= Exercise goal =
Copy out exactly each line from the line with "assert (length x" through the last line of the material below.

= The data =
(** The packet is stored and acknowledged. *)
Lemma wp_foe_data k st i Q c :
  mheld (d <| fs_packet := k |>) None [(i, answer k)] [] 1 c -> reading k st ->
  (forall c' p', zlen p' = zlen p ->
     let read := fr_read st + zlen (packet k) in
     take (Z.to_nat read) p' = take (Z.to_nat read) file ->
     (if zlen (packet k) =? maxdata
      then with_in (d <| fs_packet := k + 1 |>) (Some (answer (k + 1))) (Some i) c'
      else with_in (d <| fs_packet := k |>) None (Some i) c') ->
     Q (zlen (packet k) =? maxdata, stored k st p') c') ->
  wp no_fault (foe_data slave i maxdata size st) Q c.
Proof.
  intros Hw [Hk Hprev Hpos Hmore Hlen Hdata] HQ. pose proof served_bounds as [Hb1 Hb2].
  unfold EC_MAXMBX in *. pose proof (packet_zlen k Hk) as Hz.
  assert (Hk31 : 0 <= k < 2 ^ 31) by nia.
  destruct (foe_answer_fields rl ECT_FOE_DATA k (packet k)) as (Hl & _ & Hv & Hd & _ & _);
    [lia | unfold EC_MAXMBX; lia | lia|].
  pose proof (list_elem_of_here (i, answer k) []) as Hin.
  apply wp_bind. mh wp_mh_u16 with Hw; [rewrite app_nil_r; exact Hin | exact Hl|].
  apply wp_bind. mh wp_mh_u32 with Hw; [rewrite app_nil_r; exact Hin | exact Hv|].
  cbn zeta. rewrite s32_id by lia. cbn [fr_prev fr_read set]. cbn.
  replace (6 + zlen (packet k) - 6) with (zlen (packet k)) by lia.
  rewrite (u16_id (zlen (packet k))) by lia. rewrite Hprev. replace (k - 1 + 1) with k by lia.
  rewrite (s32_id k), Z.eqb_refl by lia.
  destruct (Z.leb_spec (fr_read st + zlen (packet k)) size); [|lia]. cbn [andb].
  apply wp_bind. mh wp_mh_bytes with Hw; [rewrite app_nil_r; exact Hin | exact Hd|].
  assert (exists p', zblit (fr_p st) (fr_read st) (packet k) = Some p') as [p' Hbl].
  { eexists. apply zblit_some; nia. }
  assert (Hpk : packet k = take (Z.to_nat (zlen (packet k))) (drop (Z.to_nat (fr_read st)) file)).
  { rewrite Hz, Hpos. unfold file_packet. set (x := drop _ _).
    assert (length x = Z.to_nat (zlen file - (k - 1) * maxdata)) by (unfold x, zlen; rewrite length_drop; lia).
    destruct (Z.le_gt_cases maxdata (zlen file - (k - 1) * maxdata)); [f_equal; lia|].
    rewrite !take_ge by lia. done. }
  rewrite Hpk in Hbl. apply take_blit in Hbl as Ht; [|nia | lia | lia | exact Hdata]. rewrite <- Hpk in Hbl.
  apply wp_bind. eapply wp_of_opt; [exact Hbl|]. apply wp_bind.
  eapply wp_foe_send; [exact Hw | change (zlen []) with 0; lia | done | lia |]. intros c' x Hx. subst x.
  apply wp_bind, wp_bind, wp_gets.
  replace (FOEhook c') with (None (A := Z -> Z -> Z -> maildev file_server -> maildev file_server)).
  2: { destruct Hx as (? & ? & ? & (? & ? & ? & -> & _) & _). by rewrite <- Hfoe. }
  apply wp_ret, wp_ret. rewrite andb_true_r. apply HQ; [lia | apply Ht|].
  revert Hx. unfold serve_foe. cbn. rewrite Z.eqb_refl.
  destruct (zlen (packet k) =? maxdata); intros Hx; by eexists.
Qed.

= Your solution =
    assert (length x = Z.to_nat (zlen file - (k - 1) * maxdata)) by (unfold x, zlen; rewrite length_drop; lia).
    destruct (Z.le_gt_cases maxdata (zlen file - (k - 1) * maxdata)); [f_equal; lia|].
    rewrite !take_ge by lia. done. }
  rewrite Hpk in Hbl. apply take_blit in Hbl as Ht; [|nia | lia | lia | exact Hdata]. rewrite <- Hpk in Hbl.
  apply wp_bind. eapply wp_of_opt; [exact Hbl|]. apply wp_bind.
  eapply wp_foe_send; [exact Hw | change (zlen []) with 0; lia | done | lia |]. intros c' x Hx. subst x.
  apply wp_bind, wp_bind, wp_gets.
  replace (FOEhook c') with (None (A := Z -> Z -> Z -> maildev file_server -> maildev file_server)).
  2: { destruct Hx as (? & ? & ? & (? & ? & ? & -> & _) & _). by rewrite <- Hfoe. }
  apply wp_ret, wp_ret. rewrite andb_true_r. apply HQ; [lia | apply Ht|].
  revert Hx. unfold serve_foe. cbn. rewrite Z.eqb_refl.
  destruct (zlen (packet k) =? maxdata); intros Hx; by eexists.
Qed.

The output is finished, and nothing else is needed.